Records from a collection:
(** * Bus Booking System: a shallow embedding of [BusBookingSystem.cpp]

    The program keeps one global [std::vector<Bus> busList].  Every menu
    entry of [main] is a procedure that reads its operands from [std::cin],
    prints a message and possibly updates [busList].  The embedding passes
    [busList] explicitly; the values read from [std::cin] are arguments of
    the procedure (an argument a run never reads is ignored, as the code
    returns before the corresponding prompt); the message printed becomes
    the result.  [std::vector::operator[]] outside the vector is undefined
    behaviour: indexing returns an [option], and a procedure that would
    index out of range returns [None]. *)

From Stdlib Require Import ZArith String Ascii List Lia.
From Stdlib Require Import Floats.PrimFloat.
From stdpp Require Import base option list strings.

Open Scope string_scope.
Open Scope Z_scope.

(** ** Data model *)

(** [struct Seat]: fares are C++ [double]s that are stored and printed,
    never computed with. *)
Record Seat : Type := mkSeat {
  passengerName : string;
  fare : float
}.

(** [Seat() : passengerName("Empty"), fare(0.0)] *)
Definition Seat_default : Seat := mkSeat "Empty" 0%float.

Definition set_fare (seat : Seat) (f : float) : Seat :=
  mkSeat (passengerName seat) f.

Definition set_passengerName (seat : Seat) (name : string) : Seat :=
  mkSeat name (fare seat).

(** [class Bus] *)
Record Bus : Type := mkBus {
  busNumber : string;
  driverName : string;
  arrivalTime : string;
  departureTime : string;
  from : string;
  to : string;
  seats : list (list Seat)
}.

Definition set_busNumber (b : Bus) (s : string) : Bus :=
  mkBus s (driverName b) (arrivalTime b) (departureTime b) (from b) (to b) (seats b).
Definition set_driverName (b : Bus) (s : string) : Bus :=
  mkBus (busNumber b) s (arrivalTime b) (departureTime b) (from b) (to b) (seats b).
Definition set_arrivalTime (b : Bus) (s : string) : Bus :=
  mkBus (busNumber b) (driverName b) s (departureTime b) (from b) (to b) (seats b).
Definition set_departureTime (b : Bus) (s : string) : Bus :=
  mkBus (busNumber b) (driverName b) (arrivalTime b) s (from b) (to b) (seats b).
Definition set_from (b : Bus) (s : string) : Bus :=
  mkBus (busNumber b) (driverName b) (arrivalTime b) (departureTime b) s (to b) (seats b).
Definition set_to (b : Bus) (s : string) : Bus :=
  mkBus (busNumber b) (driverName b) (arrivalTime b) (departureTime b) (from b) s (seats b).
Definition set_seats (b : Bus) (g : list (list Seat)) : Bus :=
  mkBus (busNumber b) (driverName b) (arrivalTime b) (departureTime b) (from b) (to b) g.

(** The default fare written by the constructor. *)
Definition default_fare : float := 300%float.

(** [Bus::Bus() : seats(8, std::vector<Seat>(4))], then the two range-for
    loops assigning [seat.fare = 300.0] to every seat of every row.  The
    string members are default-initialised to the empty string. *)
Definition Bus_new : Bus :=
  let seats0 := replicate 8 (replicate 4 Seat_default) in
  mkBus "" "" "" "" "" ""
        (map (fun row => map (fun seat => set_fare seat default_fare) row) seats0).

(** ** Vector indexing *)

(** [v[i]] with an [int] index: defined only for [0 <= i < v.size()]. *)
Definition vec_at {A : Type} (v : list A) (i : Z) : option A :=
  if i <? 0 then None else v !! Z.to_nat i.

(** [v[i] = x], same range. *)
Definition vec_set {A : Type} (v : list A) (i : Z) (x : A) : option (list A) :=
  match vec_at v i with
  | Some _ => Some (<[Z.to_nat i := x]> v)
  | None => None
  end.

(** [seats[row][col]] read. *)
Definition seat_at (g : list (list Seat)) (row col : Z) : option Seat :=
  match vec_at g row with
  | Some r => vec_at r col
  | None => None
  end.

(** [seats[row][col].passengerName = name]. *)
Definition seat_assign_name (g : list (list Seat)) (row col : Z) (name : string)
  : option (list (list Seat)) :=
  match vec_at g row with
  | Some r =>
      match vec_at r col with
      | Some seat =>
          match vec_set r col (set_passengerName seat name) with
          | Some r' => vec_set g row r'
          | None => None
          end
      | None => None
      end
  | None => None
  end.

(** [int row = (seatNumber - 1) / 4; int col = (seatNumber - 1) % 4;]
    C++ integer division truncates towards zero, and [%] takes the sign of
    the dividend: [Z.quot] and [Z.rem]. *)
Definition seat_row (seatNumber : Z) : Z := Z.quot (seatNumber - 1) 4.
Definition seat_col (seatNumber : Z) : Z := Z.rem (seatNumber - 1) 4.

(** [Bus::getSeat(int seatNumber)] *)
Definition getSeat (b : Bus) (seatNumber : Z) : option Seat :=
  let row := seat_row seatNumber in
  let col := seat_col seatNumber in
  seat_at (seats b) row col.

(** [Bus::getBusNumber], [Bus::matchesRoute] *)
Definition getBusNumber (b : Bus) : string := busNumber b.

Definition matchesRoute (b : Bus) (origin dest : string) : bool :=
  (from b =? origin)%string && (to b =? dest)%string.

(** The guard repeated at every string prompt: [s == "0" || s.empty()]. *)
Definition cancelled (s : string) : bool :=
  (s =? "0")%string || (s =? "")%string.

(** ** [Bus::install] *)

(** The six lines the installation prompts for, in prompt order. *)
Record InstallInput : Type := mkInstallInput {
  in_busNumber : string;
  in_driverName : string;
  in_arrivalTime : string;
  in_departureTime : string;
  in_from : string;
  in_to : string
}.

Inductive InstallMsg : Type :=
| InstallationCancelled
| BusInstalled.

(** Each [std::getline] stores into the member, the guard tests the member,
    and a cancelled prompt clears the members read before it. *)
Definition install (this : Bus) (inp : InstallInput) : Bus * InstallMsg :=
  let this := set_busNumber this (in_busNumber inp) in
  if cancelled (busNumber this) then
    (set_busNumber this "", InstallationCancelled)
  else
  let this := set_driverName this (in_driverName inp) in
  if cancelled (driverName this) then
    (set_busNumber this "", InstallationCancelled)
  else
  let this := set_arrivalTime this (in_arrivalTime inp) in
  if cancelled (arrivalTime this) then
    (set_driverName (set_busNumber this "") "", InstallationCancelled)
  else
  let this := set_departureTime this (in_departureTime inp) in
  if cancelled (departureTime this) then
    (set_arrivalTime (set_driverName (set_busNumber this "") "") "",
     InstallationCancelled)
  else
  let this := set_from this (in_from inp) in
  if cancelled (from this) then
    (set_departureTime
       (set_arrivalTime (set_driverName (set_busNumber this "") "") "") "",
     InstallationCancelled)
  else
  let this := set_to this (in_to inp) in
  if cancelled (to this) then
    (set_from
       (set_departureTime
          (set_arrivalTime (set_driverName (set_busNumber this "") "") "") "") "",
     InstallationCancelled)
  else
    (this, BusInstalled).

(** ** Lookup in [busList] *)

(** [std::find_if(busList.begin(), busList.end(),
                  [&](const Bus &b){ return b.getBusNumber() == number; })]:
    the position of the first bus whose number is [number], or [None] for
    [busList.end()]. *)
Fixpoint find_if (number : string) (busList : list Bus) : option nat :=
  match busList with
  | [] => None
  | b :: rest =>
      if (getBusNumber b =? number)%string then Some 0%nat
      else match find_if number rest with
           | Some i => Some (S i)
           | None => None
           end
  end.

(** ** [Bus::allotment] *)

Inductive AllotmentMsg : Type :=
| AllotCancelled                       (* "Operation cancelled." *)
| AllotBusNotFound                     (* "Bus not found. Please try again." *)
| AllotInvalidInput                    (* "Invalid input. Operation cancelled." *)
| AllotInvalidSeat                     (* "Invalid seat number. ..." *)
| AllotAlreadyReserved (name : string) (* "That seat is already reserved by ..." *)
| AllotReserved (seatNumber : Z) (passenger : string) (cost : float).

(** [main] calls [allotment] and [cancelSeat] on a temporary [Bus] whose
    members they never use: both work on the global [busList].
    [number] is the line read at the first prompt; [seatIn] is the outcome
    of [std::cin >> seatNumber] ([None] when the extraction fails, [Some n]
    with the [int] stored otherwise); [passenger] is the line read at the
    last prompt.  The result is [None] when a seat access is out of range. *)
Definition allotment (busList : list Bus) (number : string) (seatIn : option Z)
    (passenger : string) : option (list Bus * AllotmentMsg) :=
  if cancelled number then Some (busList, AllotCancelled) else
  match find_if number busList with
  | None => Some (busList, AllotBusNotFound)
  | Some it =>
      match seatIn with
      | None => Some (busList, AllotInvalidInput)
      | Some seatNumber =>
          if seatNumber =? 0 then Some (busList, AllotCancelled) else
          if (seatNumber <? 1) || (seatNumber >? 32) then
            Some (busList, AllotInvalidSeat)
          else
          let row := seat_row seatNumber in
          let col := seat_col seatNumber in
          b ← busList !! it;
          seat ← seat_at (seats b) row col;
          if negb (passengerName seat =? "Empty")%string then
            Some (busList, AllotAlreadyReserved (passengerName seat))
          else
          if cancelled passenger then Some (busList, AllotCancelled) else
          g ← seat_assign_name (seats b) row col passenger;
          let b' := set_seats b g in
          cost ← fare <$> seat_at (seats b') row col;
          Some (<[it := b']> busList, AllotReserved seatNumber passenger cost)
      end
  end.

(** ** [Bus::cancelSeat] *)

Inductive CancelMsg : Type :=
| CancelCancelled        (* "Operation cancelled." *)
| CancelBusNotFound      (* "Bus not found." *)
| CancelInvalidInput     (* "Invalid input. Operation cancelled." *)
| CancelInvalidSeat      (* "Invalid seat number. ..." *)
| CancelAlreadyEmpty     (* "This seat is already empty." *)
| CancelAborted          (* "Cancellation aborted." *)
| CancelDone (seatNumber : Z).

(** [tolower] in the "C" locale. *)
Definition tolower (c : ascii) : ascii :=
  let n := nat_of_ascii c in
  if (65 <=? n)%nat && (n <=? 90)%nat then ascii_of_nat (n + 32) else c.

(** [confirm] is the character read by [std::cin >> confirm]. *)
Definition cancelSeat (busList : list Bus) (number : string) (seatIn : option Z)
    (confirm : ascii) : option (list Bus * CancelMsg) :=
  if cancelled number then Some (busList, CancelCancelled) else
  match find_if number busList with
  | None => Some (busList, CancelBusNotFound)
  | Some it =>
      match seatIn with
      | None => Some (busList, CancelInvalidInput)
      | Some seatNumber =>
          if seatNumber =? 0 then Some (busList, CancelCancelled) else
          if (seatNumber <? 1) || (seatNumber >? 32) then
            Some (busList, CancelInvalidSeat)
          else
          let row := seat_row seatNumber in
          let col := seat_col seatNumber in
          b ← busList !! it;
          seat ← seat_at (seats b) row col;
          if (passengerName seat =? "Empty")%string then
            Some (busList, CancelAlreadyEmpty)
          else
          if negb (Ascii.eqb (tolower confirm) "y"%char) then
            Some (busList, CancelAborted)
          else
          g ← seat_assign_name (seats b) row col "Empty";
          Some (<[it := set_seats b g]> busList, CancelDone seatNumber)
      end
  end.

(** ** [Bus::show] and [Bus::printBasicInfo] *)

(** [for(int i = start; i < start + n; ++i) body], threading the variables
    the body updates; [None] as soon as one iteration is undefined. *)
Fixpoint for_loop {St : Type} (body : Z -> St -> option St) (i : Z) (n : nat)
    (s : St) : option St :=
  match n with
  | O => Some s
  | S n' =>
      match body i s with
      | Some s' => for_loop body (i + 1) n' s'
      | None => None
      end
  end.

(** One line of the seat map: ["  Seat <index>: <text> (Rs. <fare>)"]. *)
Record SeatLine : Type := mkSeatLine {
  line_index : Z;
  line_text : string;
  line_fare : float
}.

(** The local variables of [show] and the lines printed so far. *)
Record ShowState : Type := mkShowState {
  seatIndex : Z;
  emptyCount : Z;
  printed : list SeatLine
}.

Definition show_seat (g : list (list Seat)) (i j : Z) (st : ShowState)
  : option ShowState :=
  seat ← seat_at g i j;
  if (passengerName seat =? "Empty")%string then
    Some (mkShowState (seatIndex st + 1) (emptyCount st + 1)
            (printed st ++ [mkSeatLine (seatIndex st) "Empty" (fare seat)]))
  else
    Some (mkShowState (seatIndex st + 1) (emptyCount st)
            (printed st ++ [mkSeatLine (seatIndex st) (passengerName seat) (fare seat)])).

## [What the task asks]
Starting with the first line of the records, repeat every line up to and including the one containing "returns before the", and nothing else.

## [Answer below]
(** * Bus Booking System: a shallow embedding of [BusBookingSystem.cpp]

    The program keeps one global [std::vector<Bus> busList].  Every menu
    entry of [main] is a procedure that reads its operands from [std::cin],
    prints a message and possibly updates [busList].  The embedding passes
    [busList] explicitly; the values read from [std::cin] are arguments of
    the procedure (an argument a run never reads is ignored, as the code
    returns before the corresponding prompt); the message printed becomes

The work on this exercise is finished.